Stored items:

(* ===================================================================== *)
(** ** Entering a room *)
(* ===================================================================== *)



(** X12. [create_room] with a generator that eventually yields a free pin
    returns: the new room is stored under that pin with the creator as its
    only participant and an empty message log, the creator's nickname and
    current room are set, [room_created] reports the pin with one
    participant, and every room that was in the registry is unchanged. *)
Theorem create_room_installs_the_creator
    st sid sk maxP roomNumber nick rejected r rest :
  liveSocket sid st = Some sk ->
  forallb Math_random_ok (rejected ++ r :: rest) = true ->
  (forall x, In x rejected -> JSMap.has (samplePin x) (rooms st) = true) ->
  JSMap.has (samplePin r) (rooms st) = false ->
  exists st' sk',
    step st (CreateRoom sid maxP roomNumber nick (rejected ++ r :: rest))
    = Some (st',
        [Emit (ToSocket sid)
           (room_created
              {| ri_pin := samplePin r;
                 ri_roomNumber := roomNumber;
                 ri_currentParticipants := 1;
                 ri_maxParticipants := num_or maxP 5 |});
         Emit ToAll (available_rooms (getAvailableRooms (rooms st')))])
    /\ JSMap.get (samplePin r) (rooms st')
       = Some {| number := str_or roomNumber sinNumero;
                 participants := [(sid, nick)];
                 maxParticipants := num_or maxP 5;
                 messages := [] |}
    /\ JSMap.keys (rooms st') = JSMap.keys (rooms st) ++ [samplePin r]
    /\ (forall q room, JSMap.get q (rooms st) = Some room ->
                       JSMap.get q (rooms st') = Some room)
    /\ liveSocket sid st' = Some sk'
    /\ currentRoom sk' = Some (samplePin r)
    /\ nickname sk' = Some nick.
Proof.
  intros Hlive Hok Hrej Hfree.
  destruct (liveSocket_get _ _ _ Hlive) as [Hget Hconn].
  pose proof (generateUniquePin_retry _ _ _ rest Hrej Hfree) as Hgen.
  assert (Hres : exists res,
             on_create_room sid sk maxP roomNumber nick (rejected ++ r :: rest) st
             = Some res).
  { unfold on_create_room. rewrite Hgen. eauto. }
  destruct Hres as [[st' outs] Hres].
  exists st'. unfold step. rewrite Hlive, Hok, Hres.
  unfold on_create_room in Hres. rewrite Hgen in Hres. cbv zeta in Hres.
  simpl_fields. rewrite set_set in Hres. injection Hres as <- <-. simpl_fields.
  eexists. split; [reflexivity|].
  apply has_false in Hfree.
  split; [apply get_set_eq|].
  split; [now apply keys_set_absent|].
  split.
  { intros q room Hq. rewrite get_set_ne; [assumption|]. intros <-. congruence. }
  split.
  { unfold liveSocket. simpl_fields. rewrite get_set_eq. simpl.
    rewrite Hconn. reflexivity. }
  split; reflexivity.
Qed.
(** * Wavelength calibration engine of goodman_spec/wavelength.py

    Shallow embedding of the parts of [WavelengthCalibration] that decide
    the line detection, the interactive mark store, the fit request, the
    evaluation of a solution, the linearization axis and the
    compatibility check of a stored solution.

    Intensities, pixel positions and wavelengths are numpy floats in the
    source; they are modelled as exact rationals [Q].  The module is
    Python 2 code ([import wsbuilder] is an implicit relative import), so
    comparisons with [None] follow Python 2: [None] is smaller than every
    number. *)

From Stdlib Require Import Ascii String QArith Qminmax Qabs Lia Bool ZArith.
From Stdlib Require Import Reals Qreals DecimalString DecimalNat Lra.
From Stdlib Require Import List.
Import ListNotations.

Open Scope Q_scope.

(* ------------------------------------------------------------------ *)
(** ** numpy helpers *)

Definition Qltb (x y : Q) : bool := negb (Qle_bool y x).

(** [arr.min()] and [arr.max()]; numpy raises on an empty array. *)
Definition np_min (xs : list Q) : option Q :=
  match xs with [] => None | x :: r => Some (fold_left Qmin r x) end.

Definition np_max (xs : list Q) : option Q :=
  match xs with [] => None | x :: r => Some (fold_left Qmax r x) end.

(** [np.argmin]: index of the first minimal element; raises on []. *)
Fixpoint argmin_from (l : list Q) (i best : nat) (bv : Q) : nat :=
  match l with
  | [] => best
  | x :: r => if Qltb x bv then argmin_from r (S i) i x
              else argmin_from r (S i) best bv
  end.

Definition argmin (l : list Q) : option nat :=
  match l with
  | [] => None
  | x :: r => Some (argmin_from r 1 0 x)
  end.

(** Insertion sort, used by [np.median]. *)
Fixpoint insert_sorted (x : Q) (l : list Q) : list Q :=
  match l with
  | [] => [x]
  | y :: r => if Qle_bool x y then x :: y :: r else y :: insert_sorted x r
  end.

Fixpoint sort_q (l : list Q) : list Q :=
  match l with [] => [] | x :: r => insert_sorted x (sort_q r) end.
Lemma filter_levels_witness :
  lit "info" ∈ levels /\
  enabled_level (FilterEngine := longest_engine) (build_filter_from (FE := longest_engine) "info" None) "zenoh_bridge_tcp::import"
    = lit "info" /\
  enabled_level (FilterEngine := longest_engine) (build_filter_from (FE := longest_engine) "info" None) "zenoh::transport"
    = lit "warn".
Proof.
  assert (lit "info" ∈ levels) as Hl by (apply (bool_decide_eq_true_1 _); vm_compute; reflexivity).
  split; [done|].
  rewrite !(filter_levels (FE := longest_engine) (FL := longest_laws) "info" _ Hl). split; vm_compute; reflexivity.
Defined.

Definition web_options : LogOptions :=
  {| level := lit "info"; format := Json; color := ColorAlways;
     targets := [Stderr; File "/var/log/zb.log" Daily; Syslog "bridge" Local3] |}.

Definition any_dir (dir : str) (made : list str) : option (list str) := Some (made ++ [dir]).

Lemma sinks_built_witness :
  exists layers filter,
    build_with_env any_dir any_dir (fun _ made => made) (fun _ _ _ made => Some made) false true true
      (fun _ _ => true) (FE := longest_engine) web_options (Some (lit " ")) [] =
      Built (layers, filter, [(lit "/var/log", lit "zb.log")],
             [lit "/var/log"; lit "/var/log/.zenoh-bridge-log.probe"]) /\
    length layers = 3 /\ filter = filter_new (FilterEngine := longest_engine) (default_directives "info").
Proof.
  eexists _, _. split; [vm_compute; reflexivity|].
  split; [reflexivity|].
  refine (proj2 (proj2 (sinks_built any_dir any_dir (fun _ made => made) (fun _ _ _ made => Some made) false true true
    (fun _ _ => true) (FE := longest_engine) web_options (Some (lit " ")) [] _ _ _ _ _))).
  vm_compute. reflexivity.
Defined.

(** The probe covers the directory, not the file: a path that names an existing
    directory passes it, and the appender then panics. *)
Theorem appender_panics_past_the_probe :
  build_with_env any_dir any_dir (fun _ made => made)
    (fun _ dir name made => if decide (path_join dir name = lit "/var/log") then None else Some made)
    false true true (fun _ _ => true) (FE := longest_engine)
    {| level := lit "info"; format := Full; color := ColorNever; targets := [File "/var/log/" Never] |} None [] =
  AppenderPanics "/var/log/".
Proof. vm_compute. reflexivity. Qed.
End Examples.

## WHAT IS BEING ASKED
Please retype the top of the data exactly, down to and including the line that holds "(** X12. [create_room]", and nothing further.

## SOLUTION TO THIS TASK
(* ===================================================================== *)
(** ** Entering a room *)
(* ===================================================================== *)



(** X12. [create_room] with a generator that eventually yields a free pin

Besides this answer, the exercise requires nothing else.